Lemma full_command_burn_status r suits : keeps status_once (command_burn r suits).
Proof.
  unfold command_burn.
  repeat keeps_step
    ltac:(first [apply full_play_status | apply full_run_offenses_status]).
Qed.

Lemma full_command_pickup_same_status g : same_status g (snd (command_pickup g)).
Proof.
  unfold command_pickup. destruct (common_pile g); [done|].
  by destruct (current_idx g).
Qed.

Lemma full_step_status w w' : step w w' → status_once (game w) (game w').
Proof.
  destruct 1; simpl.
  - apply full_play_status.
  - apply full_resolve_burns_status.
  - apply full_emergency_prompt_status.
  - apply full_run_offenses_status.
  - apply full_command_play_status.
  - apply full_command_burn_status.
  - apply (keeps_run status_once). intros g.
    apply full_same_status_once, full_command_pickup_same_status.
  - by apply full_same_status_once.
  - apply full_same_status_once, full_set_player_same_status.
  - apply full_set_status_once.
  - apply full_same_status_once, full_transfer_same_status.
  - apply full_same_status_once, full_set_player_same_status.
  - by apply full_same_status_once.
Qed.

Lemma full_steps_status w w' : rtc step w w' → status_once (game w) (game w').
Proof.
  induction 1 as [|w1 w2 w3 H12 _ IH]; [apply full_status_once_refl|].
  eapply full_status_once_trans; [by apply full_step_status|done].
Qed.

Lemma full_reachable_status_unset w :
  reachable w → first_burn (game w) = false → status_rank (game w) = None.
Proof.
  induction 1 as [|w w' Hr IH Hs]; [done|].
  intros Hf. destruct (full_step_status _ _ Hs) as [A B].
  rewrite (B Hf). apply IH. destruct (first_burn (game w)); [|done].
  destruct (A eq_refl). congruence.
Qed.

Lemma full_transfer_frame g a d :
  with_players (transfer_status g a d) (players g) = g
  ∧ ∀ seat,
      with_status (player (transfer_status g a d) seat)
        (status_token (player g seat)) (has_status_ability (player g seat))
      = player g seat.
Proof.
  unfold transfer_status.
  destruct g as [pile [p0 p1] c fb sr os inter]. simpl.
  destruct (has_status_ability (player _ d)) eqn:E.
  - split; [by destruct a, d|].
    intros seat. destruct a, d, seat, p0, p1; done.
  - split; [done|]. intros []; [by destruct p0|by destruct p1].
Qed.
End full_status.

Section full_pickup.
Import Full.

Lemma gather_no_blocks req h used :
  existsb blocks h = false → gather req h used = used.
Proof.
  revert used. induction h as [|c h IH]; intros used; [done|].
  simpl. intros [Hc Hh]%orb_false_elim. rewrite Hc.
  destruct (req <=? length used); [done|]. by apply IH.
Qed.

Lemma consume_zero used h eaten : consume 0 used h eaten = (h, eaten).
Proof. by destruct used. Qed.

Lemma player_set_player_eq g s p : player (set_player g s p) s = p.
Proof. by destruct s. Qed.

Lemma player_set_player_ne g s s' p :
  s ≠ s' → player (set_player g s p) s' = player g s'.
Proof. by destruct s, s'. Qed.

Lemma current_idx_set_player g s p : current_idx (set_player g s p) = current_idx g.
Proof. by destruct s. Qed.

(** One offense: the turn stays, and the defender's other zones too. *)
Lemma resolve_one_frame a msgs g :
  let g' := snd (resolve_one a (msgs, g)) in
  let d := other (current_idx g) in
  current_idx g' = current_idx g
  ∧ same_fixed_zones (player g d) (player g' d)
  ∧ (personal_pile (player g d) = [] → personal_pile (player g' d) = []).
Proof.
  intros g' d. subst g'. unfold resolve_one.
  destruct (res a); [done|]. fold d.
  destruct (str a <=? length _).
  - destruct (consume _ _ _ _) as [h eaten]. cbn [snd].
    rewrite current_idx_set_player, player_set_player_eq. done.
  - cbn [clear snd]. rewrite current_idx_set_player, player_set_player_eq. done.
Qed.

Lemma resolve_one_fails a msgs g :
  res a = false → length (gather (str a) (hand (opponent g)) []) < str a →
  let g' := snd (resolve_one a (msgs, g)) in
  let d := other (current_idx g) in
  personal_pile (player g' d) = []
  ∧ hand (player g' d) = hand (player g d) ++ common_pile g
  ∧ common_pile g' = [].
Proof.
  intros Hres Hlen g' d. subst g'. unfold resolve_one. rewrite Hres.
  unfold opponent in Hlen. fold d in Hlen |- *.
  destruct (Nat.leb_spec (str a) (length (gather (str a) (hand (player g d)) [])));
    [lia|].
  cbn [clear snd]. rewrite player_set_player_eq. by destruct d.
Qed.

Lemma resolve_fold_keeps_empty l acc :
  let d := other (current_idx (snd acc)) in
  personal_pile (player (snd acc) d) = [] →
  let g' := snd (foldl (fun acc a => resolve_one a acc) acc l) in
  personal_pile (player g' d) = [].
Proof.
  revert acc. induction l as [|a l IH]; intros acc d Hp; [done|].
  cbn [foldl]. destruct acc as [msgs g]. subst d. cbn [snd] in *.
  destruct (resolve_one_frame a msgs g) as (Hc & _ & Hkeep).
  specialize (IH (resolve_one a (msgs, g))). cbn zeta in IH.
  rewrite Hc in IH. apply IH. by apply Hkeep.
Qed.

Lemma resolve_fold_zones l acc :
  let d := other (current_idx (snd acc)) in
  let g' := snd (foldl (fun acc a => resolve_one a acc) acc l) in
  current_idx g' = current_idx (snd acc)
  ∧ same_fixed_zones (player (snd acc) d) (player g' d).
Proof.
  revert acc. induction l as [|a l IH]; intros acc d; [done|].
  cbn [foldl]. destruct acc as [msgs g]. subst d. cbn [snd].
  destruct (resolve_one_frame a msgs g) as (Hc & Hz & _).
  specialize (IH (resolve_one a (msgs, g))). cbn zeta in IH.
  rewrite Hc in IH. destruct IH as [IH1 IH2]. split; [congruence|].
  destruct Hz as (?&?&?&?), IH2 as (?&?&?&?).
  unfold same_fixed_zones. split_and!; congruence.
Qed.

(** A forced pickup happens as soon as one pending offense of positive
    strength meets a hand with nothing to block with. *)
Lemma resolve_fold_forced l msgs g :
  Exists (fun a => res a = false ∧ 0 < str a) l →
  existsb blocks (hand (opponent g)) = false →
  let g' := snd (foldl (fun acc a => resolve_one a acc) (msgs, g) l) in
  personal_pile (player g' (other (current_idx g))) = [].
Proof.
  intros Hex Hnb. revert msgs. induction Hex as [a l [Hres Hstr]|a l Hex IH];
    intros msgs.
  - cbn [foldl].
    destruct (resolve_one_frame a msgs g) as (Hc & _ & _).
    pose proof (resolve_fold_keeps_empty l (resolve_one a (msgs, g))) as Hk.
    cbn zeta in Hk. rewrite Hc in Hk. apply Hk.
    apply resolve_one_fails; [done|].
    rewrite gather_no_blocks by done. simpl. lia.
  - cbn [foldl]. destruct (res a) eqn:Hres.
    + unfold resolve_one at 2. rewrite Hres. apply IH.
    + destruct (Nat.eq_dec (str a) 0) as [H0|Hpos].
      * unfold resolve_one at 2. rewrite Hres, H0.
        cbn [Nat.leb]. rewrite consume_zero.
        replace (set_player g (other (current_idx g))
                   (with_hand (player g (other (current_idx g)))
                      (hand (player g (other (current_idx g)))))) with g.
        { apply IH. }
        destruct g as [pile [p0 p1] c fb sr os inter].
        destruct c; simpl; [by destruct p1|by destruct p0].
      * destruct (resolve_one_frame a msgs g) as (Hc & _ & _).
        pose proof (resolve_fold_keeps_empty l (resolve_one a (msgs, g))) as Hk.
        cbn zeta in Hk. rewrite Hc in Hk. apply Hk.
        apply resolve_one_fails; [done|].
        rewrite gather_no_blocks by done. simpl. lia.
Qed.
End full_pickup.

Lemma base_first_burn_sets_status g s msgs r n rest :
  Base.first_burn g = false →
  Base.detect_burns (Base.common_pile g) = (r, n) :: rest →
  Base.first_burn (snd (Base.resolve_burns_if_any g s msgs)) = true
  ∧ Base.status_rank (snd (Base.resolve_burns_if_any g s msgs)) = Some r.
Proof.
  intros Hfb Hb. unfold Base.resolve_burns_if_any. rewrite Hb. cbn [foldl].
  assert (0 < n) as Hn.
  { apply (burn_sets_positive (foldl Base.count_card [] (Base.common_pile g)) r).
    unfold Base.detect_burns in Hb. rewrite Hb. apply list_elem_of_here. }
  destruct n as [|n]; [lia|]. cbn [Base.burn_times fst snd].
  set (g1 := Base.burn_once g s r).
  assert (Base.first_burn g1 = true ∧ Base.status_rank g1 = Some r) as [H1 H2].
  { subst g1. unfold Base.burn_once, Base.set_status_on_first_burn.
    rewrite Hfb. simpl. by destruct s. }
  set (acc1 := Base.burn_times n r s (msgs ++ [Base.MsgBurn r], g1)).
  pose proof (base_burn_times_status n r s (msgs ++ [Base.MsgBurn r], g1)) as Hs1.
  fold acc1 in Hs1. cbn [snd] in Hs1.
  assert (∀ l acc, Base.status_once (snd acc)
            (snd (foldl (fun acc '(r, count) => Base.burn_times count r s acc) acc l)))
    as Hfold.
  { induction l as [|[r' n'] l IH]; intros acc; [apply base_status_once_refl|].
    simpl. eapply base_status_once_trans; [|apply IH]. apply base_burn_times_status. }
  specialize (Hfold rest acc1).
  pose proof (base_status_once_trans _ _ _ Hs1 Hfold) as [Hfin _].
  destruct (Hfin H1) as [Ha Hb']. split; [done|congruence].
Qed.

What is needed:
Out of the entries above, write out only the lines between the line holding "Lemma base_first_burn_sets_status g" and the line holding "assert (Base.first_burn g1", inclusive, each exactly as given.

Completed task:
Lemma base_first_burn_sets_status g s msgs r n rest :
  Base.first_burn g = false →
  Base.detect_burns (Base.common_pile g) = (r, n) :: rest →
  Base.first_burn (snd (Base.resolve_burns_if_any g s msgs)) = true
  ∧ Base.status_rank (snd (Base.resolve_burns_if_any g s msgs)) = Some r.
Proof.
  intros Hfb Hb. unfold Base.resolve_burns_if_any. rewrite Hb. cbn [foldl].
  assert (0 < n) as Hn.
  { apply (burn_sets_positive (foldl Base.count_card [] (Base.common_pile g)) r).
    unfold Base.detect_burns in Hb. rewrite Hb. apply list_elem_of_here. }
  destruct n as [|n]; [lia|]. cbn [Base.burn_times fst snd].
  set (g1 := Base.burn_once g s r).
  assert (Base.first_burn g1 = true ∧ Base.status_rank g1 = Some r) as [H1 H2].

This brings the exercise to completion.